「小5自転車衝突で女性寝たきり、母親に9500万円賠償命令」——。神戸地裁が7月4日に出した判決だ。

 その事故は発生当初、新聞記事にもならなかった。2008年9月22日の夜、当時小学5年生だった少年は、マウンテンバイクに乗り、神戸市北区の住宅街の坂道を時速20~30キロのスピードで下っていた。そのとき、知人の散歩に付き添って歩いていた女性(67)に衝突。女性ははずみで約2メートル飛ばされて頭を強く打ち、脳挫傷の重傷。5年後の現在も意識不明で遅延性意識障害(いわゆる植物状態)が続いている。

 被害者側は介護費用や逸失利益など約1億500万円の支払いを求めて裁判を起こした。法廷で少年の母親側は、「危険な走行はしておらず、日ごろから指導もしていた」と主張したが、田中智子裁判官は「少年の前方不注意が事故の原因」と認定。さらに、少年がヘルメットを着用していなかったことなどから、「事故を起こさないように子どもに十分な指導をしていなかった」として、少年の母親(40)に対し、計9500万円(被害者に3500万円、すでに傷害保険金を被害者に支払っていた損保会社に6000万円)を賠償するよう命じた。

「子どもが起こした事故なのに厳しすぎる」「自転車事故で9500万円は高すぎるのでは?」

 この判決をとりあげたテレビ番組のコメンテーターの発言やネット上の書き込みには、そんな意見も散見された。

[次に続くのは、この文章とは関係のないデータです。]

(** C1.  In a run where the operation is reported not done exactly [n] times
    (handles [ops 0] .. [ops (n-1)]) and then done with a result URI, and no
    call fails, the run goes through these suspensions, one settlement
    apart.  It first awaits the submission.  In turn [k < n] it shows phrase
    [k mod 5] of the five, sets the 10000 ms timer and is suspended on that
    timer, with the status check not yet made; only the timer firing resumes
    it, and it then checks the status of [ops k] and is suspended on that
    check.  After turn [n - 1] it shows the "Downloading" step, fetches the
    URI (with the key appended) and awaits the fetch, then reads the blob
    and awaits it.  With [2 * n + 3] settlements or more it has returned and
    its effects are exactly those, followed by the asset set to the object
    URL of that blob and the [finally] block; the asset of the final state is
    that object URL and no error is set. *)
Theorem poll_then_download {host : Host} (world : World) (st : State)
    (img : string) (ops : nat -> Operation) (n : nat) (link : string)
    (r : Response) (blob : Blob) :
  selectedImage st = Some img -> img <> EmptyString ->
  generateVideos world (build_request img (prompt st) (aspectRatio st))
    = Resolved (ops 0) ->
  (forall k, k < n ->
             done (ops k) = false /\
             getVideosOperation world k (ops k) = Resolved (ops (S k))) ->
  done (ops n) = true ->
  video_uri (ops n) = Some link -> link <> EmptyString ->
  fetch world (link ++ "&key=" ++ API_KEY)%string = Resolved r ->
  response_blob world r = Resolved blob ->
  (forall fuel, 2 * n + 3 <= fuel ->
   let run := generateAnimation fuel world st in
   run =
     (fst (start st) ++
      loop_trace ops n ++
      [SetLoadingStep "Downloading final commercial asset...";
       Fetch (link ++ "&key=" ++ API_KEY)%string;
       ResponseBlob r;
       SetGeneratedVideoUrl (createObjectURL blob);
       SetIsGenerating false;
       SetLoadingStep EmptyString],
      None) /\
   generatedVideoUrl (apply_all st (fst run)) = Some (createObjectURL blob) /\
   error (apply_all st (fst run)) = None) /\
  generateAnimation 0 world st =
    (fst (start st),
     Some (AwaitGenerateVideos
             (build_request img (prompt st) (aspectRatio st)))) /\
  (forall k, k < n ->
     generateAnimation (2 * k + 1) world st =
       (fst (start st) ++
        loop_trace ops k ++
        [SetLoadingStep (nth (k mod 5) loadingMessages EmptyString);
         SetTimeout 10000],
        Some (AwaitTimeout (S k) (ops k))) /\
     (forall settlement,
         resume (AwaitTimeout (S k) (ops k)) settlement <> None ->
         settlement = TimerFired) /\
     generateAnimation (2 * k + 2) world st =
       (fst (start st) ++ loop_trace ops (S k),
        Some (AwaitGetVideosOperation (S k) (ops k)))) /\
  generateAnimation (2 * n + 1) world st =
    (fst (start st) ++
     loop_trace ops n ++
     [SetLoadingStep "Downloading final commercial asset...";
      Fetch (link ++ "&key=" ++ API_KEY)%string],
     Some (AwaitFetch (link ++ "&key=" ++ API_KEY)%string)) /\
  generateAnimation (2 * n + 2) world st =
    (fst (start st) ++
     loop_trace ops n ++
     [SetLoadingStep "Downloading final commercial asset...";
      Fetch (link ++ "&key=" ++ API_KEY)%string;
      ResponseBlob r],
     Some (AwaitBlob r)).
Proof.
  intros Himg Hne Hsubmit Hops Hdone Huri Hlink Hfetch Hblob.
  assert (Hstart : snd (start st) =
                   Some (AwaitGenerateVideos
                           (build_request img (prompt st) (aspectRatio st)))).
  { unfold start. rewrite Himg. destruct img; [congruence|reflexivity]. }
  (* the suspension on the fetch *)
  assert (Hfetching :
            generateAnimation (2 * n + 1) world st =
            (fst (start st) ++
             loop_trace ops n ++
             [SetLoadingStep "Downloading final commercial asset...";
              Fetch (link ++ "&key=" ++ API_KEY)%string],
             Some (AwaitFetch (link ++ "&key=" ++ API_KEY)%string))).
  { replace (2 * n + 1) with (1 + 2 * n) by lia.
    rewrite (run_reaches_turn world st img ops n Himg Hne Hsubmit Hops).
    unfold while_loop. rewrite Hdone. cbn [negb].
    unfold after_loop. rewrite Huri.
    destruct link as [|c' rest']; [congruence|reflexivity]. }
  (* the suspension on the blob *)
  assert (Hreading :
            generateAnimation (2 * n + 2) world st =
            (fst (start st) ++
             loop_trace ops n ++
             [SetLoadingStep "Downloading final commercial asset...";
              Fetch (link ++ "&key=" ++ API_KEY)%string;
              ResponseBlob r],
             Some (AwaitBlob r))).
  { replace (2 * n + 2) with ((2 * n + 1) + 1) by lia.
    unfold generateAnimation in *. rewrite proceed_add, Hfetching.
    unfold proceed. rewrite advance_step. cbn [resume answer].
    rewrite Hfetch, proceed_zero. cbn [app].
    now rewrite <- !app_assoc. }
  (* the return *)
  assert (Hreturned :
            generateAnimation (2 * n + 3) world st =
            (fst (start st) ++
             loop_trace ops n ++
             [SetLoadingStep "Downloading final commercial asset...";
              Fetch (link ++ "&key=" ++ API_KEY)%string;
              ResponseBlob r;
              SetGeneratedVideoUrl (createObjectURL blob);
              SetIsGenerating false;
              SetLoadingStep EmptyString],
             None)).
  { replace (2 * n + 3) with ((2 * n + 2) + 1) by lia.
    unfold generateAnimation in *. rewrite proceed_add, Hreading.
    unfold proceed. rewrite advance_step. cbn [resume answer].
    rewrite Hblob, proceed_finished.
    now rewrite <- !app_assoc. }
  split; [|split; [|split; [|split]]].
  - intros fuel Hfuel run.
    assert (Hrun : run = generateAnimation (2 * n + 3) world st).
    { subst run. replace fuel with ((2 * n + 3) + (fuel - (2 * n + 3))) by lia.
      unfold generateAnimation in *. apply proceed_returned.
      now rewrite Hreturned. }
    rewrite Hrun, Hreturned. split; [reflexivity|].
    cbn [fst]. rewrite !apply_all_app.
    split; [reflexivity|]. cbn [apply_all fold_left apply error].
    destruct (quiet_fields (apply_all st (fst (start st))) _
                (loop_trace_quiet ops n)) as (_ & _ & _ & ->).
    apply start_state. rewrite Himg. now destruct img.
  - unfold generateAnimation. rewrite proceed_zero.
    destruct (start st) as [evs0 rest0]. simpl in Hstart. now subst.
  - intros k Hk.
    assert (Hwaiting :
              generateAnimation (2 * k + 1) world st =
              (fst (start st) ++
               loop_trace ops k ++
               [SetLoadingStep (nth (k mod 5) loadingMessages EmptyString);
                SetTimeout 10000],
               Some (AwaitTimeout (S k) (ops k)))).
    { replace (2 * k + 1) with (1 + 2 * k) by lia.
      rewrite (run_reaches_turn world st img ops k Himg Hne Hsubmit)
        by (intros j Hj; apply Hops; lia).
      unfold while_loop. destruct (Hops k Hk) as [-> _]. reflexivity. }
    split; [exact Hwaiting|]. split.
    + intros settlement Hsome. destruct settlement; simpl in Hsome;
        congruence.
    + replace (2 * k + 2) with ((2 * k + 1) + 1) by lia.
      unfold generateAnimation in *. rewrite proceed_add, Hwaiting.
      unfold proceed. rewrite advance_step. cbn [resume answer].
      rewrite proceed_zero, loop_trace_S.
      now rewrite <- !app_assoc.
  - exact Hfetching.
  - exact Hreading.
Qed.
(** * View nodes: delegation, capability probes and the subscription lifecycle

    A shallow embedding of [src/views/nodes/viewNode.ts].

    The TypeScript classes [ViewNode] and [SubscribeableViewNode] are
    objects with mutable fields, methods that return promises and [async]
    methods that suspend at [await].  The embedding keeps that shape:

    - a node reference ([ViewNode]) is the node's identity together with
      the two [readonly] constructor parameters [view] and [parent];
    - the mutable fields of every node live in a store keyed by identity
      ([nodes]), the host views in another ([views]);
    - promises live in a promise store; an [await] registers the rest of
      the method, a continuation ([Cont]), on the awaited promise, and the
      job queue ([microtasks]) holds the continuations that are ready;
    - every observable call (to the subtype's [subscribe], to the host's
      [refreshNode], to a [Disposable]'s [dispose], to an optional hook)
      is appended to a [trace], together with the entry of a method
      ([EvCall]) and the end of an [async] body ([EvReturn], [EvThrow]).

    What is left out: the [@debug()] decorator, which only logs, and
    exceptions thrown by the host or by a [Disposable].  The string forms
    ([toString]) and the [ContextValues] table come after the lifecycle,
    on their own.  A promise takes one job to
    deliver its outcome to each reaction; the extra turns that the
    language spends inside [then] chains are not counted. *)

From stdpp Require Import gmap strings list fin_maps.
(** ** After a February save in [part_000] *)

(** X15: in [part_000], on any page reached from a mount, an accepted save
    under the February label with a dennis or denno in the roster leaves that
    name in the draw order, so that it is no candidate of a later draw; when
    the name was not one of the two pending winners [a, b], the first of them
    is no longer in the draw order afterwards. *)
Theorem february_seats_the_name
    (n e o : list string) (l : bool) (h : list MonthRecord.t)
    (now : string) (s : State) (a b d : string) (i : nat) :
  Reachable part_000 (mount n e o l h) s ->
  tempPair s = [a; b] ->
  (List.length (history s) mod 12 = 1)%nat ->
  firstDennis (names s) i d ->
  let s' := fst (Part000.saveMonth now s) in
  In d (order s')
  /\ ~ In d (remainingNames s')
  /\ (~ In d [a; b] -> ~ In a (order s')).
Proof.
  intros R Hp Hm Hd s'.
  destruct (reachable_pendingInv part_000 _ s (mount_bufferInv n e o l h)
              (mount_pendingInv n e o l h) R) as [_ ([pre Hpre] & Hnd & _)].
  rewrite Hp in Hpre, Hnd.
  assert (Hab : a <> b).
  { intros <-. inversion Hnd as [|? ? Hin _]; subst. apply Hin. now left. }
  destruct (dennisIndex_first _ _ _ Hd) as [Hi Hnth].
  assert (Eo : order s'
               = if JS.includes [a; b] d then order s
                 else (filter (fun x => negb (String.eqb x a)) (order s)
                       ++ [d; b])%list).
  { unfold s', Part000.saveMonth. rewrite Hp. cbn [List.length Nat.ltb Nat.leb].
    rewrite (monthOf_february _ Hm). cbn [String.eqb Ascii.eqb Bool.eqb].
    unfold Part000.february. rewrite Hi, Hnth.
    destruct (JS.includes [a; b] d); reflexivity. }
  assert (Hin : In d (order s')).
  { rewrite Eo. destruct (JS.includes [a; b] d) eqn:Einc.
    - apply includes_In in Einc. rewrite Hpre. apply in_or_app. now right.
    - apply in_or_app. right. now left. }
  split; [exact Hin|]. split.
  - intros Hr. apply remainingNames_spec in Hr. tauto.
  - intros Hnot. rewrite Eo.
    rewrite (proj2 (includes_not_In [a; b] d) Hnot).
    intros H. apply in_app_or in H. destruct H as [H|[H|[H|[]]]].
    + apply filter_In in H. destruct H as [_ H].
      rewrite String.eqb_refl in H. discriminate H.
    + apply Hnot. left. now symmetry.
    + congruence.
Qed.

Lemma february_seats_the_name_witness :
  In "Denno" (order (fst (Part000.saveMonth stamp (beforeFebruary part_000))))
  /\ ~ In "Ann"
         (order (fst (Part000.saveMonth stamp (beforeFebruary part_000)))).
Proof.
  assert (Hp : tempPair (beforeFebruary part_000) = ["Ann"; "Bob"])
    by (vm_compute; reflexivity).
  assert (Hm : (List.length (history (beforeFebruary part_000)) mod 12 = 1)%nat)
    by (vm_compute; reflexivity).
  assert (Hn : names (beforeFebruary part_000) = rosterDenno)
    by (vm_compute; reflexivity).
  assert (Hd : firstDennis (names (beforeFebruary part_000)) 4 "Denno").
  { rewrite Hn. split; [reflexivity|]. split; [vm_compute; reflexivity|].
    intros j x Hj Hjx.
    destruct j as [|[|[|[|j]]]]; [| | | |lia]; injection Hjx as <-;
      vm_compute; reflexivity. }
  assert (R : Reachable part_000 (mount (repeat "" TOTAL_MEMBERS)
                                    DEFAULT_EMOJIS [] false [])
                (beforeFebruary part_000))
    by (apply perform_reachable, februaryDraws_valid).
  destruct (february_seats_the_name (repeat "" TOTAL_MEMBERS) DEFAULT_EMOJIS []
              false [] stamp (beforeFebruary part_000) "Ann" "Bob" "Denno" 4
              R Hp Hm Hd) as (H1 & _ & H3).
  split; [exact H1|]. apply H3.
  intros [H|[H|[]]]; discriminate H.
Defined.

 しかし、自転車は道路交通法上、れっきとした「軽車両」だ。たとえ子どもであっても、公道を走る以上は「車両」の運転者として交通ルールを守らなければならないし、被害者側からすれば、加害者が子どもであろうと大人であろうと、損害に見合った賠償を受けるのは当然なのだ。

 自転車はどちらかといえば「交通弱者」のイメージが強い。しかし実際に、交通ルールを無視した運転で「加害者」となる深刻な事故も多発している。12年に発生した自転車乗車中の交通事故件数は13万2048件。交通事故全体の約2割にのぼる。そのうち、自転車が加害者になったケースは2万891件だった。

 過失割合は定かではないが、自転車対歩行者の事故は2625件(うち死亡事故5件)、自転車対二輪車の事故は7854件(うち死亡事故14件)、自転車対自転車の事故は3260件発生している。

 警察庁の統計によると、加害事故を起こした自転車の法令違反の内訳は、(1)安全運転義務違反(安全不確認等)(2)一時不停止(3)信号無視、の順となっている。

 ちなみに、自転車は車道を左側通行するのが原則で、「自転車通行可」の標識などが出ているところをのぞき、歩道はあくまでも歩行者優先。だが実際には、歩道を走る自転車は日常の風景だ。

 もちろん、自転車での飲酒運転も道路交通法で禁止されている。自転車といえども、法律を無視して事故を起こした運転者は「重過失致死傷罪」に問われ、懲役や罰金などの刑事罰を受けることもある。

 さらに、加害事故を起こすと、冒頭の判決のように被害者側から損害賠償を請求される。つまり、クルマの事故と同じく、民事上の責任もとらなければならないのだ。